RNY1 partitions into extracellular vesicles and ribonucleoprotein particles during airway inflammation to regulate macrophage programming.

YRNAs are small noncoding RNAs that are abundant in both cells and biofluids. Prior research has shown that the secretion of extracellular YRNAs (exYRNAs) changes in response to inflammatory stimuli. However, the mechanisms by which exYRNA packaging and dynamics in biofluids regulate inflammation remain poorly understood. In this study, we found that one YRNA species, RNY1, increased in airway fluid during allergen-induced lung inflammation and correlated with neutrophil infiltration. Using RNase sensitivity assays and size exclusion chromatography, we determined that RNY1 was present in airway fluid extracellular vesicles (EVs) and ribonucleoproteins (RNPs), while another YRNA species, RNY3, was present only in EVs.
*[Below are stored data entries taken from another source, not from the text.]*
(** X7: the attachments of a request.  A value that is falsy or an empty
    array counts as no attachments: the prompt is the one of a request
    without the property.  A non-empty string, or an array with a null
    element, makes [generateCode] throw a TypeError before the model is
    asked: nothing is sent. *)
Theorem attachments_edge_cases :
  forall (w : World) (brief checks : js_value) (tr : trace),
    (forall a,
        a = VNull \/ a = VArr [] \/ a = VStr EmptyString \/ a = VBool false \/ a = VNum 0 ->
        build_prompt w brief a checks = build_prompt w brief VUndefined checks)
    /\ (forall s,
          s <> EmptyString ->
          exists e, generateCode w brief (VStr s) checks tr = (Thrown e, tr))
    /\ (forall items,
          In VNull items ->
          exists e, generateCode w brief (VArr items) checks tr = (Thrown e, tr)).
Proof.
  intros w brief checks tr. split; [| split].
  - intros a [-> | [-> | [-> | [-> | ->]]]]; reflexivity.
  - intros s Hs. unfold generateCode, bind, lift, build_prompt.
    destruct (ToString w brief) as [text | e]; cbn [outcome_bind];
      [| exists e; reflexivity].
    destruct (numbered_checks w checks) as [req | e]; cbn [outcome_bind];
      [| exists e; reflexivity].
    assert (H : has_attachments w (VStr s) = Returned true).
    { destruct s as [| c s]; [contradiction | reflexivity]. }
    rewrite H. eexists. reflexivity.
  - intros items Hin. unfold generateCode, bind, lift, build_prompt.
    destruct (ToString w brief) as [text | e]; cbn [outcome_bind];
      [| exists e; reflexivity].
    destruct (numbered_checks w checks) as [req | e]; cbn [outcome_bind];
      [| exists e; reflexivity].
    assert (H : has_attachments w (VArr items) = Returned true).
    { destruct items as [| x items]; [contradiction |].
      reflexivity. }
    rewrite H. cbn [outcome_bind attachment_names].
    destruct (map_outcome_thrown
                (fun a => outcome_bind (get_prop a "name") (fun name =>
                          outcome_bind (ToString w name) (fun text =>
                          Returned ("- " ++ text)%string)))
                items VNull _ Hin eq_refl) as [e' ->].
    eexists. reflexivity.
Qed.

Lemma attachments_edge_cases_witness :
  exists e,
    generateCode happy_world (VStr "A counter") (VStr "logo.png")
      (VArr [VStr "a"; VStr "b"]) [] = (Thrown e, []).
Proof.
  apply (proj1 (proj2 (attachments_edge_cases happy_world (VStr "A counter")
                         (VArr [VStr "a"; VStr "b"]) []))).
  discriminate.
Defined.

(** ** The order of [Object.entries] *)


Lemma insert_index_perm {A : Type} (n : N) (kv : string * A) (l : list (N * (string * A))) :
  Permutation (insert_index n kv l) ((n, kv) :: l).
Proof.
  induction l as [| [m kv'] l IH]; simpl; [reflexivity |].
  destruct (n <=? m)%N; [reflexivity |].
  rewrite IH. apply perm_swap.
Qed.

Lemma index_entries_perm {A : Type} (obj : list (string * A)) :
  Permutation (map snd (index_entries obj)) (filter (fun kv => is_index (fst kv)) obj).
Proof.
  induction obj as [| [k v] rest IH]; simpl; [reflexivity |].
  unfold is_index. destruct (array_index k) as [n |]; [| exact IH].
  rewrite insert_index_perm. simpl. now rewrite IH.
Qed.

Lemma filter_split_perm {X : Type} (p : X -> bool) (l : list X) :
  Permutation l (filter p l ++ filter (fun x => negb (p x)) l).
Proof.
  induction l as [| x l IH]; simpl; [reflexivity |].
  destruct (p x); simpl; [now rewrite <- IH |].
  rewrite <- Permutation_middle. now rewrite <- IH.
Qed.

Lemma insert_index_In {A : Type} (n : N) (kv : string * A) (l : list (N * (string * A))) x :
  In x (insert_index n kv l) -> x = (n, kv) \/ In x l.
Proof.
  intros H. apply (Permutation_in _ (insert_index_perm n kv l)) in H.
  destruct H; [left; congruence | now right].
Qed.

Lemma insert_index_sorted {A : Type} (n : N) (kv : string * A) (l : list (N * (string * A))) :
  StronglySorted (fun a b => (fst a <= fst b)%N) l ->
  StronglySorted (fun a b => (fst a <= fst b)%N) (insert_index n kv l).
Proof.
  induction 1 as [| [m kv'] l Hs IH Hall]; simpl.
  - repeat constructor.
  - destruct (n <=? m)%N eqn:E.
    + apply N.leb_le in E. constructor; [now constructor |].
      constructor; [exact E |].
      rewrite Forall_forall in *. intros x Hx. specialize (Hall x Hx). simpl in *. lia.
    + apply N.leb_gt in E. constructor; [exact IH |].
      rewrite Forall_forall in *. intros x Hx.
      destruct (insert_index_In _ _ _ _ Hx) as [-> | Hx']; simpl; [lia | now apply Hall].
Qed.

Lemma index_entries_sorted {A : Type} (obj : list (string * A)) :
  StronglySorted (fun a b => (fst a <= fst b)%N) (index_entries obj)
  /\ Forall (fun e => array_index (fst (snd e)) = Some (fst e)) (index_entries obj).
Proof.
  induction obj as [| [k v] rest [IH1 IH2]]; simpl; [split; constructor |].
  destruct (array_index k) as [n |] eqn:E; [| now split].
  split; [now apply insert_index_sorted |].
  rewrite Forall_forall in *. intros x Hx.
  destruct (insert_index_In _ _ _ _ Hx) as [-> | Hx']; [exact E | now apply IH2].
Qed.

Lemma StronglySorted_app {X : Type} (R : X -> X -> Prop) (l1 l2 : list X) :
  StronglySorted R l1 -> StronglySorted R l2 ->
  (forall a b, In a l1 -> In b l2 -> R a b) ->
  StronglySorted R (l1 ++ l2).
Proof.
  induction 1 as [| a l1 Hs IH Hall]; intros H2 Hc; simpl; [exact H2 |].
  constructor.
  - apply IH; [exact H2 |]. intros x y Hx Hy. apply Hc; [now right | exact Hy].
  - apply Forall_app. split; [exact Hall |].
    rewrite Forall_forall. intros y Hy. apply Hc; [now left | exact Hy].
Qed.

Lemma StronglySorted_all {X : Type} (R : X -> X -> Prop) (l : list X) :
  (forall a b, In a l -> In b l -> R a b) -> StronglySorted R l.
Proof.
  induction l as [| x l IH]; intros H; constructor.
  - apply IH. intros a b Ha Hb. apply H; now right.
  - rewrite Forall_forall. intros y Hy. apply H; [now left | now right].
Qed.

Lemma sorted_map_snd {A : Type} (l : list (N * (string * A))) :
  StronglySorted (fun a b => (fst a <= fst b)%N) l ->
  Forall (fun e => array_index (fst (snd e)) = Some (fst e)) l ->
  StronglySorted entry_before (map snd l).
Proof.
  induction 1 as [| [n kv] l Hs IH Hall]; intros HF; simpl; [constructor |].
  inversion HF as [| ? ? Hk Hks]; subst. constructor; [now apply IH |].
  rewrite Forall_forall in *. intros kv' Hin. apply in_map_iff in Hin.
  destruct Hin as [[m kv''] [E Hin]]. simpl in E. subst kv'.
  pose proof (Hks _ Hin) as Hk2. pose proof (Hall _ Hin) as Hle.
  unfold entry_before. simpl in *. now rewrite Hk, Hk2.
Qed.

Lemma filter_none {X : Type} (p : X -> bool) (l : list X) :
  (forall x, In x l -> p x = false) -> filter p l = [].
Proof.
  induction l as [| x l IH]; intros H; simpl; [reflexivity |].
  rewrite (H x (or_introl eq_refl)). apply IH. intros y Hy. apply H. now right.
Qed.

Lemma filter_idem {X : Type} (p : X -> bool) (l : list X) :
  filter p (filter p l) = filter p l.
Proof.
  induction l as [| x l IH]; simpl; [reflexivity |].
  destruct (p x) eqn:E; simpl; rewrite ?E, IH; reflexivity.
Qed.

Lemma Object_entries_perm {A : Type} (obj : list (string * A)) :
  Permutation obj (Object_entries obj).
Proof.
  unfold Object_entries. rewrite index_entries_perm. apply filter_split_perm.
Qed.

(** X8: [Object.entries] loses and repeats nothing (its result is a
    permutation of the object's properties); among the entries every key
    that is an array index stands before every other key, the array
    indices ascend, and the other keys keep the order they were created
    in. *)
Theorem Object_entries_order :
  forall (A : Type) (obj : list (string * A)),
    Permutation obj (Object_entries obj)
    /\ StronglySorted entry_before (Object_entries obj)
    /\ filter (fun kv => negb (is_index (fst kv))) (Object_entries obj)
         = filter (fun kv => negb (is_index (fst kv))) obj.
Proof.
  intros A obj. destruct (index_entries_sorted obj) as [Hsorted Hkeys].
  assert (Hidx : forall kv, In kv (map snd (index_entries obj)) ->
            exists n, array_index (fst kv) = Some n).
  { intros kv Hin. apply in_map_iff in Hin. destruct Hin as [[n kv'] [<- Hin]].
    rewrite Forall_forall in Hkeys. exists n. exact (Hkeys _ Hin). }
  assert (Hnon : forall kv, In kv (filter (fun kv => negb (is_index (fst kv))) obj) ->
            array_index (fst kv) = None).
  { intros kv Hin. apply filter_In in Hin. destruct Hin as [_ Hn].
    unfold is_index in Hn. now destruct (array_index (fst kv)). }
  split; [apply Object_entries_perm | unfold Object_entries; split].
  - apply StronglySorted_app.
    + now apply sorted_map_snd.
    + apply StronglySorted_all. intros a b Ha Hb. unfold entry_before.
      now rewrite (Hnon a Ha), (Hnon b Hb).
    + intros a b Ha Hb. unfold entry_before. destruct (Hidx a Ha) as [n ->].
      now rewrite (Hnon b Hb).
  - rewrite filter_app, (filter_none _ (map snd (index_entries obj))).
    + simpl. apply filter_idem.
    + intros kv Hin. destruct (Hidx kv Hin) as [n Hn]. unfold is_index. now rewrite Hn.
Qed.

(** ** The publisher, whatever the hosting service answers *)

Lemma writes_returned (w : World) (username repoName : string)
    (entries : list (string * string)) :
  forall tr f tr',
    for_of entries (write_entry w username repoName) tt tr = (Returned f, tr') ->
    tr' = tr ++ map (write_effect username repoName) entries.
Proof.
  induction entries as [| x rest IH]; intros tr f tr' H.
  - simpl in H. inversion H. now rewrite app_nil_r.
  - rewrite for_of_cons, write_entry_run in H.
    destruct (repos_createOrUpdateFileContents w (count is_write tr)
                (write_of username repoName x)); [| discriminate].
    apply IH in H. rewrite H. simpl. now rewrite <- app_assoc.
Qed.

(** X9: when [createGitHubRepo] returns, it returns the repository the
    hosting service created, and it has written every file of the bundle
    exactly once, after the three-second wait, to the repository of the
    authenticated user, each with the message [Add <file name>] and the
    base64 text of its content. *)
Theorem published_bundle_is_complete :
  forall (w : World) (repoName : string) (files : bundle) (tr tr' : trace)
         (repo : repo_data),
    createGitHubRepo w repoName files tr = (Returned repo, tr') ->
    exists username,
      users_getAuthenticated w = Returned username
      /\ repos_createForAuthenticatedUser w repoName = Returned repo
      /\ tr' = tr ++ [EGetAuthenticated; ECreateRepo repoName true false; ESetTimeout 3000]
                 ++ map (fun entry =>
                           EWriteFile (mkWrite username repoName (fst entry)
                                         ("Add " ++ fst entry)%string (base64 (snd entry))))
                      (Object_entries files)
      /\ Permutation files (Object_entries files).
Proof.
  intros w repoName files tr tr' repo H.
  unfold createGitHubRepo, bind, await, sleep, perform in H.
  destruct (users_getAuthenticated w) as [username | e]; [| discriminate].
  destruct (repos_createForAuthenticatedUser w repoName) as [r | e]; [| discriminate].
  match type of H with context [for_of ?l ?b ?s ?t] =>
    destruct (for_of l b s t) as [[f | e] tr1] eqn:E end; [| discriminate].
  inversion H; subst. apply writes_returned in E.
  exists username. split; [reflexivity |]. split; [reflexivity |]. split.
  - rewrite E. rewrite <- !app_assoc. reflexivity.
  - apply Object_entries_perm.
Qed.

Lemma published_bundle_is_complete_witness :
  exists username,
    users_getAuthenticated happy_world = Returned username
    /\ repos_createForAuthenticatedUser happy_world "t1-round2"
         = Returned (mkRepo "octocat" "https://github.com/octocat/t1-round2" "main")
    /\ snd (run (createGitHubRepo happy_world "t1-round2" sample_bundle)) =
         [] ++ [EGetAuthenticated; ECreateRepo "t1-round2" true false; ESetTimeout 3000]
            ++ map (fun entry =>
                      EWriteFile (mkWrite username "t1-round2" (fst entry)
                                    ("Add " ++ fst entry)%string (base64 (snd entry))))
                 (Object_entries sample_bundle)
    /\ Permutation sample_bundle (Object_entries sample_bundle).
Proof.
  exact (published_bundle_is_complete happy_world "t1-round2" sample_bundle []
           (snd (run (createGitHubRepo happy_world "t1-round2" sample_bundle)))
           (mkRepo "octocat" "https://github.com/octocat/t1-round2" "main") eq_refl).
Defined.
Lemma load_rows_reader_error (rows : list Csv.row) (e : Csv.error)
    (lookup lookup' : lookup_table) :
  load_rows rows (Some e) lookup ≠ inr lookup'.
Proof.
  revert lookup. induction rows as [|row rest IH]; intros lookup; simpl.
  - done.
  - destruct (load_row row lookup); simpl; [done|apply IH].
Qed.

Lemma load_lookup_table_returned `{Environment} (lookup_file : string) (w : world)
    (lookup : lookup_table) (w' : world) :
  load_lookup_table lookup_file w = (Returned lookup, w') ->
  exists content header rows,
    files w !! lookup_file = Some content
    /\ Py.is_ascii content = true
    /\ Csv.reader (Py.readlines content) = (header :: rows, None)
    /\ load_rows rows None ∅ = inr lookup
    /\ w' = w.
Proof.
  unfold load_lookup_table. intros [Hbody ->]%handlers_returned.
  unfold load_lookup_body in Hbody.
  destruct (open_read lookup_file (files w)) as [e|lines] eqn:Hopen; [done|].
  apply open_read_ok in Hopen as (content & Hfile & Hascii & ->).
  simpl in Hbody.
  destruct (Csv.reader (Py.readlines content)) as [[|header rows] [e|]] eqn:Hcsv;
    try done.
  - by apply load_rows_reader_error in Hbody.
  - by exists content, header, rows.
Qed.

(** C5: in the mapping [load_lookup_table] returns, a key holds the tag of
    the last row of the file that carries it; the tags of earlier rows with
    the same key are overwritten. *)
Theorem last_row_wins `{Environment} (lookup_file : string) (w w' : world)
    (lookup : lookup_table) (content : string) (header : Csv.row)
    (pre post : list Csv.row) (dstport protocol tag : string) :
  files w !! lookup_file = Some content ->
  (Csv.reader (Py.readlines content)).1
  = header :: pre ++ [dstport; protocol; tag] :: post ->
  (forall row, row ∈ post -> row_key row ≠ Some (dstport, Py.lower protocol)) ->
  load_lookup_table lookup_file w = (Returned lookup, w') ->
  lookup !! (dstport, Py.lower protocol) = Some tag.
Proof.
  intros Hfile Hrows Hlast
    (content' & header' & rows & Hfile' & _ & Hcsv & Hload & _)%load_lookup_table_returned.
  rewrite Hfile in Hfile'. injection Hfile' as <-.
  rewrite Hcsv in Hrows. simpl in Hrows. injection Hrows as _ ->.
  by eapply load_rows_last_wins.
Qed.
(** X13.  The routine build-status check (command 24 when the session
    does not wait for a start and the host did not send M27), on the wait
    flags: PAUSED raises [waitForUnpause]; any other status clears it, and
    NONE or RUNNING arriving while it is set raise [waitForEmptyQueue];
    [waitForBotCancel] survives only RUNNING, PAUSED and CANCELLING; no
    other flag changes.  Text is appended for PAUSED only. *)
Theorem routine_build_status now g t f :
  waitflag waitForStart t = false ->
  has_mask (command_flag g) M_IS_SET && (command_m g =? 27) = false ->
  let status := build_status (response (sio t)) in
  let t' := translate_build_statistics now g t in
  waitflag f t'
  = (if same_flag f waitForBotCancel then
       waitflag f t
       && ((status =? BUILD_RUNNING) || (status =? BUILD_PAUSED)
           || (status =? BUILD_CANCELLING))
     else if same_flag f waitForUnpause then status =? BUILD_PAUSED
     else if same_flag f waitForEmptyQueue then
       waitflag f t
       || (waitflag waitForUnpause t
           && ((status =? BUILD_NONE) || (status =? BUILD_RUNNING)))
     else waitflag f t)
  /\ (status <> BUILD_PAUSED ->
      cur t' = cur t /\ translation t' = translation t).
Proof.
  intros Hstart Hm27 status t'. subst t'.
  unfold translate_build_statistics. fold status.
  set (t1 := if waitflag waitForBotCancel t then _ else t).
  assert (H1 : forall f', waitflag f' t1
             = if same_flag f' waitForBotCancel
               then waitflag f' t
                    && ((status =? BUILD_RUNNING) || (status =? BUILD_PAUSED)
                        || (status =? BUILD_CANCELLING))
               else waitflag f' t).
  { intros f'. subst t1.
    destruct (same_flag f' waitForBotCancel) eqn:E.
    - apply Nat.eqb_eq, wait_index_inj in E as ->.
      destruct (waitflag waitForBotCancel t) eqn:Hbot; [|done].
      destruct (_ || _); [by rewrite Hbot|].
      by rewrite (waitflag_set Hhdr).
    - destruct (waitflag waitForBotCancel t); [|done].
      destruct (_ || _); [done|].
      by rewrite (waitflag_set Hhdr), E. }
  assert (Hsame : cur t1 = cur t /\ translation t1 = translation t).
  { subst t1. by repeat case_match. }
  destruct Hsame as [Hcur1 Htr1].
  clearbody t1.
  rewrite (H1 waitForStart), Hstart, Hm27. cbn [same_flag wait_index Nat.eqb orb].
  assert (Hun1 := H1 waitForUnpause). cbn [same_flag wait_index Nat.eqb] in Hun1.
  rewrite Hun1.
  unfold BUILD_NONE, BUILD_RUNNING, BUILD_PAUSED, BUILD_CANCELLING in *.
  destruct (Z.eqb_spec status 0) as [H0|H0];
    [|destruct (Z.eqb_spec status 1) as [Hrun|Hrun]]; cbn [orb].
  3: destruct (Z.eqb_spec status 3) as [Hp|Hp].
  all: split; [|try (intros _; repeat case_match; done); try done].
  all: try (unfold waitflag at 1;
            match goal with
            | |- context [tio_printf ?a ?b] =>
                destruct (tio_printf_frame a b) as (_ & -> & _);
                change (Z.testbit (waiting a) (wbit f)) with (waitflag f a)
            end).
  all: destruct (waitflag waitForUnpause t) eqn:Hun;
       rewrite ?(waitflag_set Hhdr), ?H1;
       destruct f; cbn [same_flag wait_index Nat.eqb]; rewrite ?Hun;
       repeat match goal with
         | |- context [?a =? ?b] => destruct (Z.eqb_spec a b); try lia
         end;
       cbn [orb andb]; rewrite ?andb_true_r, ?andb_false_r, ?orb_false_r,
         ?orb_true_r; try done.
Qed.

End CallbacksMore.

(** The parser reports "hello" through the result callback on the fresh
    session: the response is the echo line and its length is returned. *)
Lemma translate_result_echo_witness :
  buffer_ok (hdr := sample_header) sample_tio
  /\ text (translate_result (hdr := sample_header) sample_gpx sample_tio
             "%s" "hello").2 = chars "// echo: hello"
  /\ (translate_result (hdr := sample_header) sample_gpx sample_tio
        "%s" "hello").1 = 14.
Proof.
  assert (Hok : buffer_ok (hdr := sample_header) sample_tio)
    by (split; [reflexivity | split; vm_compute; congruence]).
  assert (Hfit : cur sample_tio + 12 + strlen "hello"
                 < sizeof_translation (hdr := sample_header))
    by (vm_compute; reflexivity).
  destruct (translate_result_echo (hdr := sample_header) sample_gpx sample_tio
              "%s" "hello" eq_refl Hok Hfit) as (Htext & Hret & _).
  split; [exact Hok|].
  split; [rewrite Htext; reflexivity | rewrite Hret; reflexivity].
Defined.

(** The code 0x83 (checksum mismatch) replaces the response by a message
    and is returned. *)
Lemma report_rval_error_witness :
  exists msg,
    msg <> EmptyString
    /\ report_rval (hdr := sample_header) sample_gpx waiting_tio 0x83
       = (0x83, sample_gpx,
          tio_printf (hdr := sample_header) (set_cur 0 waiting_tio) msg)
    /\ waiting (report_rval (hdr := sample_header) sample_gpx waiting_tio
                  0x83).2 = waiting waiting_tio.
Proof.
  assert (H1 : 0x83 <> SUCCESS (Header := sample_header))
    by (vm_compute; congruence).
  assert (H2 : 0x83 <> END_OF_FILE (Header := sample_header))
    by (vm_compute; congruence).
  assert (H3 : 0x83 <> 0x82) by congruence.
  assert (H4 : 0x83 <> 0x89) by congruence.
  destruct (report_rval_error (hdr := sample_header) sample_gpx waiting_tio
              0x83 H1 H2 H3 H4) as (msg & Hmsg & Heq & Hwait & _).
  exists msg. split; [exact Hmsg|]. split; [exact Heq | exact Hwait].
Defined.

(** The device answers "buffer full" to "wait for extruder": the
    translator passes the code on and the session does not start to wait. *)
Lemma translate_handler_failure_witness :
  translate_handler (hdr := sample_header) busy_port_handler no_position
    heap_fine 0 sample_gpx sample_tio (packet 135 0) 5
  = (0x82, sample_gpx,
     set_sio (sio (flush_okPending (hdr := sample_header) sample_tio))
       (flush_okPending (hdr := sample_header) sample_tio))
  /\ waiting (translate_handler (hdr := sample_header) busy_port_handler
                no_position heap_fine 0 sample_gpx sample_tio (packet 135 0)
                5).2 = waiting sample_tio.
Proof.
  assert (Hlen : 5 <> 0) by congruence.
  assert (Hfail : 0x82 <> SUCCESS (Header := sample_header))
    by (vm_compute; congruence).
  destruct (translate_handler_failure (hdr := sample_header) busy_port_handler
              no_position heap_fine 0 sample_gpx sample_tio (packet 135 0) 5
              0x82 sample_gpx
              (sio (flush_okPending (hdr := sample_header) sample_tio))
              Hlen eq_refl eq_refl Hfail) as (Heq & Hwait & _).
  split; [exact Heq | exact Hwait].
Defined.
Both the EV and RNP-containing fractions of airway fluid had a unique ability to program cellular inflammation. Airway fluid EVs increased expression of an alternative activation program in macrophages including Arg1, Ym1, Il10, and Il6, while RNPs induced gene expression more consistent with a classic pro-inflammatory phenotype. RNY1 contributed to the programming of macrophages by airway EVs, as macrophages treated with EVs isolated from RNY1 (-/-) mice demonstrated lower induction of Arg1 and Ym1. Together, these results define the form and function of exYRNAs in lung biofluid and support their role in communicating signals during inflammation.